Because Puritan ministers were the public intellectuals of their day, some styled themselves men of science as well as men of the cloth — Mather most of all. He was eager to prove his learning equal to that of any of his peers back in England, and so he read as many European medical texts as he could lay his hands on. Emboldened by these interests, Mather proposed a radical new treatment — inoculation — be used to fight smallpox.
But doing so meant breaking ranks with both his country’s religious elite and what then passed for common sense: If plagues were sent by God, to work against them was blasphemy.
The controversy that followed was both the first conflict between science and religion in America and the first media-addled public health disaster. Printer James Franklin (Benjamin’s brother) fanned the flames by publishing screeds against inoculation generally and Mather personally.
Many of the attacks on Mather focused on the source of his information. While also known as a witch hunter who had helped build the case against the accused in Salem, Mather was surprisingly broadminded about where he looked for new ideas. He had first learned of inoculation’s efficacy from Boston’s enslaved population, who had received the treatment before being kidnapped, sold and brought to America.
Specifically, he heard of inoculation from a man named Onesimus, who was enslaved by Mather himself. Long before he came across the procedure in his European medical texts, Mather wrote, “I had from a servant of my own an account of its being practised in Africa.”
Onesimus described the practice in detail and showed him the scar it had left on his arm. After Mather learned Onesimus had been inoculated, he sought further evidence, talking to others in Boston’s enslaved community. Their accounts proved that in non-Christian lands he had thought inferior to his own, the supposedly cutting-edge practice was commonplace.
When the origin of Mather’s opinions became known, suspicion of the practice became more fervent than ever. Like current anti-shutdown efforts, opposition to inoculation was shadowed by violence. A lit grenade thrown through the minister’s window came with a note: “Mather, you dog! I’ll inoculate you with this!” Apparently the fuse fell out when it hit the floor.
When the reopen lobby includes conspicuously armed contingents demonstrating in front of statehouses, tying a note to a bomb to protest a public health initiative has a familiar ring. But the historic and present-day protests have more in common: You don’t throw an incendiary device or put on tactical gear unless you’re terrified that the way you see the world might be wrong.

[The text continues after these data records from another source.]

(* ===== verification/Sync.v ===== *)
(** * Locks and semaphores ([cc/cpu/sync.64.c])

    A lock is modelled twice.  [lock_acquire] and [lock_release] are the calls
    of a thread that runs alone, used where locks protect other state.  The
    machine of [thread_step] interleaves any number of threads at every access
    to the shared lock, so that what mutual exclusion rests on is visible: the
    reentrancy test reads three fields one after the other, and only the
    test-and-set of [lock_value] is atomic.

    Semaphores are given in the second way: any number of threads are in calls
    on one semaphore and interleave at every access to its lock and its count.

    A caller is identified by the number of its processor and the id of its
    task; the scheduler calls made while a lock is taken do not touch it and
    are left out. *)

From S2P Require Import Prelude.

Record lock_t := mk_lock {
  lock_value : Z;
  owner_task_id : Z;
  owner_cpu_id : Z;
  for_future : bool;
}.

(** ** Calls of a thread that runs alone *)

Record caller := mk_caller { cpu_id : Z; task_id : Z }.

(** The identity computed by [lock_acquire]: the local APIC id plus one, and
    the id of the current task if there is one. *)
Definition lock_identity (apic_id : Z) (current_task : option Z) : caller :=
  let current_cpu_id := u32 (apic_id + 1) in
  mk_caller current_cpu_id (default current_cpu_id current_task).

Definition lock_create_with_heap_for_future (ok : bool) (future : bool) (task : Z) : option lock_t :=
  if negb ok then None
  else if future then Some (mk_lock 1 task 0 true) else Some (mk_lock 0 0 0 false).

Definition lock_destroy (handle : option lock_t) (free_result : Z) : Z :=
  match handle with None => -1 | Some _ => free_result end.

(** [bit_locked_set(&lock->lock_value, 0)]: the old bit and the new value. *)
Definition bit_locked_set (v : Z) : bool * Z := (Z.testbit v 0, Z.lor v 1).

(** The lock after the call; [None] if the caller spins for ever, which it
    does when it runs alone and finds the bit set. *)
Definition lock_acquire (panic_disable_locks : bool) (handle : option lock_t) (me : caller)
    : option (option lock_t) :=
  match handle with
  | None => Some None
  | Some lock =>
    if panic_disable_locks then Some (Some lock)
    else if negb (lock_value lock =? 0) && negb (for_future lock)
         && (owner_cpu_id lock =? cpu_id me) && (owner_task_id lock =? task_id me)
    then Some (Some lock)
    else
      let '(was_set, v) := bit_locked_set (lock_value lock) in
      if was_set then None
      else Some (Some (mk_lock v (if for_future lock then owner_task_id lock else task_id me)
                         (cpu_id me) (for_future lock)))
  end.

Definition lock_release (handle : option lock_t) : option lock_t :=
  match handle with
  | None => None
  | Some lock => Some (mk_lock 0 0 0 (for_future lock))
  end.

(** ** Interleaved threads *)

(** Where a thread is between its accesses to the lock.  The number counts the
    sections that are open: behind calls of [lock_acquire] that have returned
    and whose [lock_release] is still to come.  [Inside d] has [d + 1] of them,
    and [ClearCpu d], [ClearValue d] leave [d] open. *)
Inductive pc :=
| Out                  (* does not use the lock *)
| Check (d : nat)      (* about to read [lock_value] and [for_future] *)
| CheckCpu (d : nat)
| CheckTask (d : nat)
| Spin (d : nat)       (* about to test and set the bit *)
| SetTask (d : nat)    (* got the bit, about to write [owner_task_id] *)
| SetCpu (d : nat)
| Inside (d : nat)     (* [lock_acquire] has returned *)
| ClearCpu (d : nat)   (* in [lock_release], [owner_task_id] is cleared *)
| ClearValue (d : nat).

#[export] Instance pc_eq_dec : EqDecision pc.
Proof. solve_decision. Defined.

(** What a thread calls next while it is inside: [lock_acquire] once more, or
    [lock_release], after which [open] of its sections go on. *)
Inductive action := Again | Release (open : nat).

(** Where a thread is that has [d] open sections and is in no call. *)
Definition rest (d : nat) : pc := match d with O => Out | S d => Inside d end.

(** One access of a thread. *)
Definition thread_step (me : caller) (c : action) (p : pc) (lock : lock_t) : pc * lock_t :=
  match p with
  | Out => (Check 0, lock)
  | Check d =>
    if negb (lock_value lock =? 0) && negb (for_future lock) then (CheckCpu d, lock) else (Spin d, lock)
  | CheckCpu d => if owner_cpu_id lock =? cpu_id me then (CheckTask d, lock) else (Spin d, lock)
  | CheckTask d => if owner_task_id lock =? task_id me then (Inside d, lock) else (Spin d, lock)
  | Spin d =>
    let '(was_set, v) := bit_locked_set (lock_value lock) in
    let lock := mk_lock v (owner_task_id lock) (owner_cpu_id lock) (for_future lock) in
    if was_set then (Spin d, lock)
    else if for_future lock then (SetCpu d, lock) else (SetTask d, lock)
  | SetTask d => (SetCpu d, mk_lock (lock_value lock) (task_id me) (owner_cpu_id lock) (for_future lock))
  | SetCpu d => (Inside d, mk_lock (lock_value lock) (owner_task_id lock) (cpu_id me) (for_future lock))
  | Inside d =>
    match c with
    | Again => (Check (S d), lock)
    | Release open => (ClearCpu (open `min` d), mk_lock (lock_value lock) 0 (owner_cpu_id lock) (for_future lock))
    end
  | ClearCpu d => (ClearValue d, mk_lock (lock_value lock) (owner_task_id lock) 0 (for_future lock))
  | ClearValue d => (rest d, mk_lock 0 (owner_task_id lock) (owner_cpu_id lock) (for_future lock))
  end.

Record machine := mk_machine { pcs : list pc; shared : lock_t }.

(** Unless [inner], a thread calls [lock_release] only at the end of all its
    sections. *)
Definition allowed (inner : bool) (c : action) : bool :=
  match c with Again | Release O => true | Release (S _) => inner end.

(** Any thread may go on, [ids] being the identities of the threads. *)
Inductive step (inner : bool) (ids : list caller) (s : machine) : machine -> Prop :=
| step_thread t me p c p' lock' :
    ids !! t = Some me -> pcs s !! t = Some p -> allowed inner c = true ->
    thread_step me c p (shared s) = (p', lock') ->
    step inner ids s (mk_machine (<[t := p']> (pcs s)) lock').

Definition initial (n : nat) : machine := mk_machine (replicate n Out) (mk_lock 0 0 0 false).

Definition reachable (inner : bool) (ids : list caller) (s : machine) : Prop :=
  rtc (step inner ids) (initial (length ids)) s.

(** ** Semaphores *)

Record semaphore_t := mk_semaphore {
  sem_lock : option lock_t;
  initial_count : Z;
  current_count : Z;
}.

Definition set_lock (sem : semaphore_t) (l : option lock_t) : semaphore_t :=
  mk_semaphore l (initial_count sem) (current_count sem).

Definition set_count (sem : semaphore_t) (v : Z) : semaphore_t :=
  mk_semaphore (sem_lock sem) (initial_count sem) v.

(** The result of [lock_create_with_heap] is not checked. *)
Definition semaphore_create_with_heap (ok1 ok2 : bool) (count : Z) : option semaphore_t :=
  if negb ok1 then None
  else Some (mk_semaphore (lock_create_with_heap_for_future ok2 false 0) count count).

(** [semaphore_destroy] does not check its argument. *)
Definition semaphore_destroy (handle : option semaphore_t) (free_result : Z) : access Z :=
  match handle with None => Fault | Some _ => Val free_result end.

(** An access to the lock of a semaphore; calls with a NULL lock return at
    once. *)
Definition lock_access (me : caller) (c : action) (p : pc) (handle : option lock_t) : pc * option lock_t :=
  match handle with
  | Some lock => let '(p', lock') := thread_step me c p lock in (p', Some lock')
  | None =>
    match p, c with
    | Out, _ => (Inside 0, None)
    | Inside d, Again => (Inside (S d), None)
    | Inside d, Release open => (rest (open `min` d), None)
    | _, _ => (p, None)
    end
  end.

(** How far a thread is in its call of [semaphore_acquire_with_count] or
    [semaphore_release_with_count] with [n] slots.  [AcquireFirst],
    [AcquireLoop] and [ReleaseTest] run [lock_acquire] and then their test;
    [AcquireTaken], [AcquireRetry], [AcquireRefused], [ReleaseGiven] and
    [ReleaseRefused] run [lock_release] and then return or start the next
    round. *)
Inductive sem_call :=
| Rest (ret : Z)                (* no call; what the last one returned *)
| AcquireFirst (n : Z)
| AcquireLoop (n : Z)
| AcquireSub (n : Z)            (* about to read [current_count] to subtract from it *)
| AcquireStore (n v : Z)        (* about to store [v - n] *)
| AcquireTaken (n : Z)
| AcquireRetry (n : Z)
| AcquireRefused (n : Z)
| ReleaseTest (n : Z)
| ReleaseAdd (n : Z)
| ReleaseStore (n v : Z)
| ReleaseGiven (n : Z)
| ReleaseRefused (n : Z).

Inductive request := AcquireCount (n : Z) | ReleaseCount (n : Z).

(** A thread: its place in the calls on the lock and on the semaphore, and the
    slots it got from calls that have returned and has not passed to a
    release. *)
Record sem_thread := mk_thread { th_pc : pc; th_call : sem_call; th_held : Z }.

(** The beginning of both calls. *)
Definition semaphore_call (handle : option semaphore_t) (r : request) (th : sem_thread) : sem_thread :=
  match handle with
  | None => mk_thread (th_pc th) (Rest (-1)) (th_held th)
  | Some _ =>
    match r with
    | AcquireCount n => mk_thread (th_pc th) (AcquireFirst n) (th_held th)
    | ReleaseCount n => mk_thread (th_pc th) (ReleaseTest n) (th_held th - n)
    end
  end.

(** One access of the lock, after which the thread goes on with [call]. *)
Definition via_lock (me : caller) (c : action) (call : sem_call) (th : sem_thread) (sem : semaphore_t)
    : sem_thread * semaphore_t :=
  let '(p', l') := lock_access me c (th_pc th) (sem_lock sem) in
  (mk_thread p' call (th_held th), set_lock sem l').

(** [lock_acquire], then [test]. *)
Definition entering (me : caller) (th : sem_thread) (sem : semaphore_t) (test : sem_thread * semaphore_t)
    : sem_thread * semaphore_t :=
  match th_pc th with
  | Inside _ => test
  | _ => via_lock me Again (th_call th) th sem
  end.

(** [lock_release], then [call] with [held] slots. *)
Definition leaving (me : caller) (th : sem_thread) (sem : semaphore_t) (call : sem_call) (held : Z)
    : sem_thread * semaphore_t :=
  match th_pc th with
  | Out => (mk_thread Out call held, sem)
  | _ => via_lock me (Release 0) (th_call th) th sem
  end.

Definition goes_to (th : sem_thread) (call : sem_call) : sem_thread := mk_thread (th_pc th) call (th_held th).

(** One access of a thread; [r] is the call a resting thread makes. *)
Definition sem_access (me : caller) (r : request) (th : sem_thread) (sem : semaphore_t)
    : sem_thread * semaphore_t :=
  match th_call th with
  | Rest _ => (semaphore_call (Some sem) r th, sem)
  | AcquireFirst n =>
    entering me th sem
      (if initial_count sem <? n then (goes_to th (AcquireRefused n), sem)
       else via_lock me Again (AcquireLoop n) th sem)
  | AcquireLoop n =>
    entering me th sem
      (if n <=? current_count sem then (goes_to th (AcquireSub n), sem) else (goes_to th (AcquireRetry n), sem))
  | AcquireSub n => (goes_to th (AcquireStore n (current_count sem)), sem)
  | AcquireStore n v => (goes_to th (AcquireTaken n), set_count sem (u64 (v - n)))
  | AcquireTaken n => leaving me th sem (Rest 0) (th_held th + n)
  | AcquireRetry n => leaving me th sem (AcquireLoop n) (th_held th)
  | AcquireRefused n => leaving me th sem (Rest (-1)) (th_held th)
  | ReleaseTest n =>
    entering me th sem
      (if initial_count sem <? u64 (current_count sem + n) then (goes_to th (ReleaseRefused n), sem)
       else (goes_to th (ReleaseAdd n), sem))
  | ReleaseAdd n => (goes_to th (ReleaseStore n (current_count sem)), sem)
  | ReleaseStore n v => (goes_to th (ReleaseGiven n), set_count sem (u64 (v + n)))
  | ReleaseGiven _ => leaving me th sem (Rest 0) (th_held th)
  | ReleaseRefused n => leaving me th sem (Rest (-1)) (th_held th + n)
  end.

(** Threads ask for any number of slots and give back no more than they hold. *)
Definition request_ok (r : request) (held : Z) : Prop :=
  match r with AcquireCount n => 0 <= n < 2 ^ 64 | ReleaseCount n => 0 <= n <= held end.

Record sem_machine := mk_sem_machine { threads : list sem_thread; semaphore : semaphore_t }.

Inductive sem_step (ids : list caller) (s : sem_machine) : sem_machine -> Prop :=
| sem_step_thread t me th r th' sem' :
    ids !! t = Some me -> threads s !! t = Some th -> request_ok r (th_held th) ->
    sem_access me r th (semaphore s) = (th', sem') ->
    sem_step ids s (mk_sem_machine (<[t := th']> (threads s)) sem').

Definition sem_initial (n : nat) (sem : semaphore_t) : sem_machine :=
  mk_sem_machine (replicate n (mk_thread Out (Rest 0) 0)) sem.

These lines from a 1721 anti-inoculation pamphlet get to the heart of it: “Is it not taking God’s work out of his hands?” opponents demanded of inoculation. “Is it any better than dictating what measure of his judgement we intend to have?”
If inoculation worked, in other words, then God was not in control, and if God was not in control, many feared they would not have their greatest source of solace just when they needed it most.
It may be giving too much credit to assume those pushing to reopen the country prematurely are moved by heartfelt feelings they are unable to articulate and don’t merely want to be seen. But it’s worth remembering, particularly as #ReopenChurchSunday approaches, that “Jesus is my vaccine” is the prayer of someone motivated mainly by fear — of COVID-19 and all they don’t know.